Monday, February 27, 2012

Tracking user sentiments on Twitter with Twitter4j and Esper

For new comers to Complex Event Processing  and Twitter API, I hope this serves as a short tutorial and helps them get off the ground quickly.

Managing big data and mining useful information from it is the hottest discussion topic in technology right now. Explosion of growth in semi-structured data flowing from social networks like Twitter, Facebook and Linkedin is making technologies like Hadoop, Cassandra a part of every technology conversation. So as not to fall behind of competition, all customer centric organizations are actively engaged in creating social strategies. What can a company get out of data feeds from social networks? Think location based services, targeted advertisements and algorithm equity trading for starters. IDC Insights have some informative blogs on the relationship between big data and business analytics. Big data in itself will be meaningless unless the right analytic tools are available to sift through it, explains Barb Darrow in her blog post  on gigaom.com


Companies often listen into social feeds to learn customers’ interest or perception about the products.
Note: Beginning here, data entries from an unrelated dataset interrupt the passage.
Lemma digest_receives N a b s dg :
  net_inv N → members N !! b = Some s → digest_ok N a dg → receives N s (ApplyDigest s a dg).1.
Proof.
  intros HN Hs (t&Ht&Hdg). unfold ApplyDigest.
  apply (fold_emit_ind (receives N s)); [by eapply receives_refl|].
  intros s1 e He Hr. destruct (Hdg _ He) as (Re&HRe&_).
  destruct (applyDigestEntry_tracked a s1 e (rcv_wf _ _ _ Hr)) as (Hl&Hw&_).
  assert (nodes (applyDigestEntry a s1 e).1 = nodes s1 ∨ nodes s1 !! dg_ID e = None ∧
    nodes (applyDigestEntry a s1 e).1 = <[dg_ID e := newNode (dg_ID e) (dg_Addr e)]> (nodes s1)) as Hcase.
  { unfold applyDigestEntry. destruct (nodes s1 !! dg_ID e); [by left|].
    destruct (dg_Left e); [by left|]. destruct (tombstoned _ _ _) as [[] tombs]; [by left|by right]. }
  destruct Hr as [Rl Rw Ro Rk Rc].
  destruct Hcase as [Hsame|[Hnone Hnew]].
  { split; [congruence|done|by rewrite Hsame|by rewrite Hsame|by rewrite Hsame]. }
  pose proof (lookup_ne_local _ _ Rw Hnone) as Hne. rewrite Rl in Hne.
  split; [congruence|done|..]; rewrite Hnew.
  - by rewrite lookup_insert_ne.
  - intros x R (R'&HR'&?)%Rk. exists R'. rewrite lookup_insert_ne by congruence. done.
  - intros x R Hx. rewrite lookup_insert. case_decide; [|by apply Rc]. intros [= <-]. subst.
    destruct (ni_copy _ HN _ _ _ _ Ht HRe) as (O&HO&_). exists O. split; [done|].
    apply replica_of_new. by eapply owner_own_wf.
Qed.

(** What one delta entry does to the nodes. *)
Lemma applyDeltaEntry_nodes now a s de :
  nodes (applyDeltaEntry now a s de).1 = nodes s ∨ dl_ID de ≠ localID s ∧
  nodes (applyDeltaEntry now a s de).1 =
    <[dl_ID de := (applyEntries now (dl_ID de) (default (newNode (dl_ID de) (dl_Addr de)) (nodes s !! dl_ID de))
                     (dl_Entries de)).1]> (nodes s).
Proof.
  unfold applyDeltaEntry. case_decide; [by left|]. destruct (nodes s !! dl_ID de) as [st|]; simpl.
  - right. by destruct (applyEntries _ _ st _).
  - destruct (tombstoned _ _ _) as [[] tombs]; [by left|right]. by destruct (applyEntries _ _ (newNode _ _) _).
Qed.

Lemma delta_receives N a b s now dl :
  net_inv N → members N !! b = Some s → (0 ≤ now)%Z → delta_ok N b dl → receives N s (ApplyDelta now s a dl).1.
Proof.
  intros HN Hs Hnow Hdl. unfold ApplyDelta.
  apply (fold_emit_ind (receives N s)); [by eapply receives_refl|].
  intros s1 de Hde Hr. destruct (Hdl _ Hde) as (O&f&HO&_&Hg&Hv).
  destruct (applyDeltaEntry_tracked now a s1 de Hnow (gd_ok _ _ _ Hg) (rcv_wf _ _ _ Hr)) as (Hl&Hw&_).
  destruct Hr as [Rl Rw Ro Rk Rc]. destruct (owner_own_wf _ _ _ HN HO) as [Hown _].
  destruct (applyDeltaEntry_nodes now a s1 de) as [Hsame|[Hne Hnew]].
  { split; [congruence|done|by rewrite Hsame|by rewrite Hsame|by rewrite Hsame]. }
  rewrite Rl in Hne. set (R := default _ _) in Hnew.
  assert (replica_of O R) as Hrep.
  { unfold R. destruct (nodes s1 !! dl_ID de) as [st|] eqn:Hst; simpl; [|by apply replica_of_new].
    destruct (Rc _ _ Hne Hst) as (O1&HO1&?). by assert (O1 = O) as -> by congruence. }
  assert (f ≤ version R)%N as Hf.
  { destruct Hv as [->|(t&Ht&Hv)]; [lia|]. assert (t = s) as -> by congruence.
    unfold copy_version in Hv. destruct (nodes s !! dl_ID de) as [R0|] eqn:HR0; [|lia].
    destruct (Rk _ _ HR0) as (R1&HR1&?). unfold R. rewrite HR1. simpl. lia. }
  destruct (applyEntries_replica now (dl_ID de) O Hown _ f R Hrep Hf Hg) as [Hrep' Hver].
  split; [congruence|done|..]; rewrite Hnew.
  - by rewrite lookup_insert_ne.
  - intros x R0 (R1&HR1&?)%Rk. rewrite lookup_insert. case_decide as Heq; [|by eauto]. subst x.
    eexists. split; [done|]. rewrite Hver. unfold R. rewrite HR1. simpl. lia.
  - intros x R0 Hx. rewrite lookup_insert. case_decide; [|by apply Rc]. intros [= <-]. subst x. eauto.
Qed.

(** The digest and the deltas a node sends. *)
Lemma Digest_ok N a s dg : net_inv N → members N !! a = Some s → dg ⊆ Digest s → digest_ok N a dg.
Proof.
  intros HN Hs Hsub. exists s. split; [done|].
  intros e He%Hsub%elem_of_Digest; [|by apply (ni_member _ HN _ _ Hs)].
  destruct He as (R&HR&->). exists R. split; [done|]. simpl. lia.
Qed.

Lemma deltaEntry_ok N b a s x R f :
  net_inv N → members N !! b = Some s → nodes s !! x = Some R →
  f = 0%N ∨ (∃ t, members N !! a = Some t ∧ (f ≤ copy_version t x)%N) →
  ∃ O, owner N x = Some O ∧ (f ≤ version O)%N ∧ good_delta O f (dl_Entries (deltaEntry_from R f)).
Proof.
  intros HN Hs HR Hf. destruct (ni_copy _ HN _ _ _ _ Hs HR) as (O&HO&Hrep). exists O.
  destruct (owner_own_wf _ _ _ HN HO) as [Hown _]. split_and!; [done| |by apply deltaEntry_from_good].
  destruct Hf as [->|(t&Ht&Hf)]; [lia|]. unfold copy_version in Hf.
  destruct (nodes t !! x) as [Rt|] eqn:HRt; [|lia].
  destruct (ni_copy _ HN _ _ _ _ Ht HRt) as (O1&HO1&Hrep1). assert (O1 = O) as -> by congruence.
  pose proof (rep_version _ _ Hrep1). lia.
Qed.

Lemma LocalDelta_ok N a b s dl :
  net_inv N → members N !! a = Some s → LocalDelta s = Some dl → delta_ok N b dl.
Proof.
  intros HN Hs. unfold LocalDelta. destruct (nodes s !! localID s) as [O|] eqn:HO; [|done].
  intros [= <-] de ->%list_elem_of_singleton. destruct (ni_member _ HN _ _ Hs) as [_ Hw].
  destruct (deltaEntry_ok N a b s (localID s) O 0) as (O1&HO1&Hf&Hg); [done|done|done|by left|].
  exists O1, 0%N. rewrite (deltaEntry_ID _ _ _ _ Hw HO). split_and!; [done|done|done|by left].
Qed.

Lemma Delta_answer_ok N a b s dg full dl :
  net_inv N → members N !! b = Some s → digest_ok N a dg → truncated dl (Delta s dg full) → delta_ok N a dl.
Proof.
  intros HN Hs (t&Ht&Hdg) Htr de Hde. destruct (ni_member _ HN _ _ Hs) as [_ Hw].
  destruct (truncated_entry _ _ _ Htr Hde) as (de0&rest&Hin&Hid&Hes).
  assert (∃ x R f, nodes s !! x = Some R ∧ de0 = deltaEntry_from R f ∧
    (f = 0%N ∨ ∃ t, members N !! a = Some t ∧ (f ≤ copy_version t x)%N)) as (x&R&f&HR&->&Hf).
  { assert (de0 ∈ Delta s dg false ∨ ∃ X st, (X ∉ dg_ID <$> dg) ∧ nodes s !! X = Some st ∧ de0 = deltaEntry_from st 0)
      as [He|(x&R&_&HR&->)].
    { destruct full; [by apply elem_of_Delta_full|by left]. }
    - apply elem_of_Delta in He as (e&R&He&HR&->&_); [|done]. destruct (Hdg _ He) as (Rt&HRt&Hv).
      eexists _, _, _. split_and!; [done|done|]. right. exists t. split; [done|].
      by rewrite (copy_version_known _ _ _ HRt).
    - exists x, R, 0%N. split_and!; [done|done|by left]. }
  destruct (deltaEntry_ok N b a s x R f HN Hs HR Hf) as (O&HO&Hfv&Hg).
  rewrite (deltaEntry_ID _ _ _ _ Hw HR) in Hid. subst x. rewrite Hes in Hg.
  exists O, f. split_and!; [done|done| |done].
  eapply good_delta_prefix, Hg. by eapply owner_own_wf.
Qed.

(** Liveness only touches flags that replication does not read. *)
Lemma relive_core now u R :
  ns_Entries (relive now u R) = ns_Entries R ∧ version (relive now u R) = version R ∧
  n_Left (ns_meta (relive now u R)) = n_Left (ns_meta R).
Proof. unfold relive. by case_decide. Qed.

Lemma replica_of_core O R R' :
  ns_Entries R' = ns_Entries R → version R' = version R → n_Left (ns_meta R') = n_Left (ns_meta R) →
  replica_of O R → replica_of O R'.
Proof.
  intros He Hv Hl Hr.
  split; rewrite ?He, ?Hv, ?Hl; try apply Hr. destruct (rep_node _ _ Hr). split; rewrite ?He, ?Hv; done.
Qed.

Lemma UpdateLiveness_node s now (d : D) thr s' d' effs x :
  state_wf s → UpdateLiveness now s d thr = Some (s', d', effs) →
  match nodes s !! x with
  | None => nodes s' !! x = None
  | Some R => ∃ R', nodes s' !! x = Some R' ∧ (x = localID s → R' = R) ∧ (R' = R ∨ ∃ u, R' = relive now u R)
  end.
Proof.
  intros Hw Hu.
  assert (Forall (λ p, nodes s !! p.1 = Some p.2 ∧ n_ID (ns_meta p.2) = p.1) (map_range (nodes s))) as Hl.
  { apply Forall_forall. intros [k st] Hk%elem_of_map_range. split; [done|by eapply swf_ids]. }
  pose proof (NoDup_map_range_fst (nodes s)) as Hnd.
  destruct (nodes s !! x) as [R|] eqn:HR.
  - destruct (updateLiveness_loop_exact now thr (map_range (nodes s)) s d s' d' effs x R) as [Hs Hn];
      [by apply elem_of_map_range|done|done|done|].
    unfold skipped in *. rewrite (swf_ids _ Hw _ _ HR) in *.
    destruct (decide (x = localID s ∨ n_Left (ns_meta R) = true)) as [Hsk|Hsk].
    + exists R. split_and!; [by apply Hs|done|by left].
    + destruct (Hn Hsk) as (lvl&_&Hx&_). eexists. split_and!; [done|tauto|right; by eexists].
  - destruct (updateLiveness_loop_other now thr (map_range (nodes s)) s d s' d' effs x) as (Hx&_); [|done..|congruence].
    rewrite elem_of_map_range_fst, HR. by intros [? ?].
Qed.

Lemma liveness_receives N b s now (d : D) thr s' d' effs :
  net_inv N → members N !! b = Some s → (0 ≤ now)%Z → UpdateLiveness now s d thr = Some (s', d', effs) →
  receives N s s'.
Proof.
  intros HN Hs Hnow Hu. destruct (ni_member _ HN _ _ Hs) as [_ Hw].
  destruct (UpdateLiveness_tracked now s d thr s' d' effs Hnow Hu Hw) as (Hl&Hw'&_).
  pose proof (λ x, UpdateLiveness_node s now d thr s' d' effs x Hw Hu) as Hnode.
  split; [done|done| | |].
  - specialize (Hnode (localID s)). destruct (nodes s !! localID s) as [R|]; [|done].
    destruct Hnode as (R'&->&HR'&_). by rewrite HR'.
  - intros x R HR. specialize (Hnode x). rewrite HR in Hnode. destruct Hnode as (R'&HR'&_&Hc).
    exists R'. split; [done|]. destruct Hc as [->|[u ->]]; [done|].
    destruct (relive_core now u R) as (_&->&_). done.
  - intros x R' _ HR'. specialize (Hnode x). destruct (nodes s !! x) as [R|] eqn:HR; [|congruence].
    destruct Hnode as (R1&HR1&_&Hc). assert (R1 = R') as -> by congruence.
    destruct (ni_copy _ HN _ _ _ _ Hs HR) as (O&HO&Hrep). exists O. split; [done|].
    destruct Hc as [->|[u ->]]; [done|]. destruct (relive_core now u R) as (?&?&?). by apply (replica_of_core O R).
Qed.

Lemma net_step_inv N N' : net_inv N → net_step N N' → net_inv N'.
Proof.
  intros HN Hstep. destruct Hstep as
    [id addr N Hid|a op s s' effs N Hs Hok Hrun|a b s dg N Hs Hsub|a b s dl N Hs Hdl
    |a b s dg full dl N Hs Hm s1 Htr|a b s now dl N Hs Hm Hnow|b s now d thr s' d' effs N Hs Hnow Hu].
  - by apply start_inv.
  - apply (inv_advance N HN a s s' Hs). by eapply local_advances.
  - apply inv_post; [done|]. by apply (Digest_ok N a s).
  - apply inv_post; [done|]. by apply (LocalDelta_ok N a b s).
  - pose proof (ni_soup _ HN _ Hm) as Hdg. unfold message_ok in Hdg. simpl in Hdg.
    pose proof (receives_advances _ _ _ (digest_receives N a b s dg HN Hs Hdg)) as Hadv. fold s1 in Hadv.
    pose proof (inv_advance N HN b s s1 Hs Hadv) as HN'.
    apply inv_post; [done|]. apply (Delta_answer_ok _ a b s1 dg full dl); [done|apply lookup_insert_eq| |done].
    exact (message_advance N HN b s s1 Hs Hadv (mkMessage a b (PDigest dg)) Hdg).
  - pose proof (ni_soup _ HN _ Hm) as Hdl. unfold message_ok in Hdl. simpl in Hdl.
    apply (inv_advance N HN b s); [done|]. by apply receives_advances, (delta_receives N a b).
  - apply (inv_advance N HN b s); [done|]. apply receives_advances. by eapply liveness_receives.
Qed.

Lemma empty_inv : net_inv empty_network.
Proof using.
  split; simpl; [intros ??; by rewrite lookup_empty|intros ????; by rewrite lookup_empty|intros m Hm].
  by apply not_elem_of_nil in Hm.
Qed.

Lemma steps_inv N N' : net_inv N → rtc net_step N N' → net_inv N'.
Proof. intros HN Hr. revert HN. induction Hr; eauto using net_step_inv. Qed.

Lemma net_reachable_inv N : reachable N → net_inv N.
Proof. apply steps_inv, empty_inv. Qed.

(** ** Getting in sync *)

Definition synced (N : network) (a b : string) : Prop :=
  ∀ s O, members N !! a = Some s → owner N b = Some O → in_sync s b O.

(** The network after [b] pushed its state to [a]. *)
Definition pushed (a b : string) (s : clusterState) (O : nodeState) (N : network) : network :=
  let dl := [deltaEntry_from O 0] in
  set_member a (ApplyDelta 0 s b dl).1 (post (mkMessage b a (PDelta dl)) N).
They also are trying to identify “influencers” – the one with most connections in a social graph – so they could make better offers to such individuals and get better mileage out of their marketing. The companies involved in equity trading want to know which public trading companies are discussed on Twitter and what are the users' sentiments about them. From big companies like IBM to  smaller start-ups, everyone is racing to make most of the opportunities of big data management and analytics. Much documentation about big data like this ebook from IBM 'Big Data Platform'  is freely available on the web. However a lot of this covers theory only. Jouko Ahvenainen in reply to Barb Darrow’s post above makes a good point that “many people who talk about the opportunity of big data are on too general level, talk about better customer understanding, better sales, etc. In reality you must be very specific, what you utilize and how”.

It does sound reasonable, doesn't it? So I set out to investigate this a bit further by prototyping an idea, the only good option I know. If I could do it, anybody could do it. The code is remarkably simple. But, that's exactly the point. Writing CEP framework yourself is quite complex but using it is not. Same way, Twitter makes it real easy to get to the information through REST API.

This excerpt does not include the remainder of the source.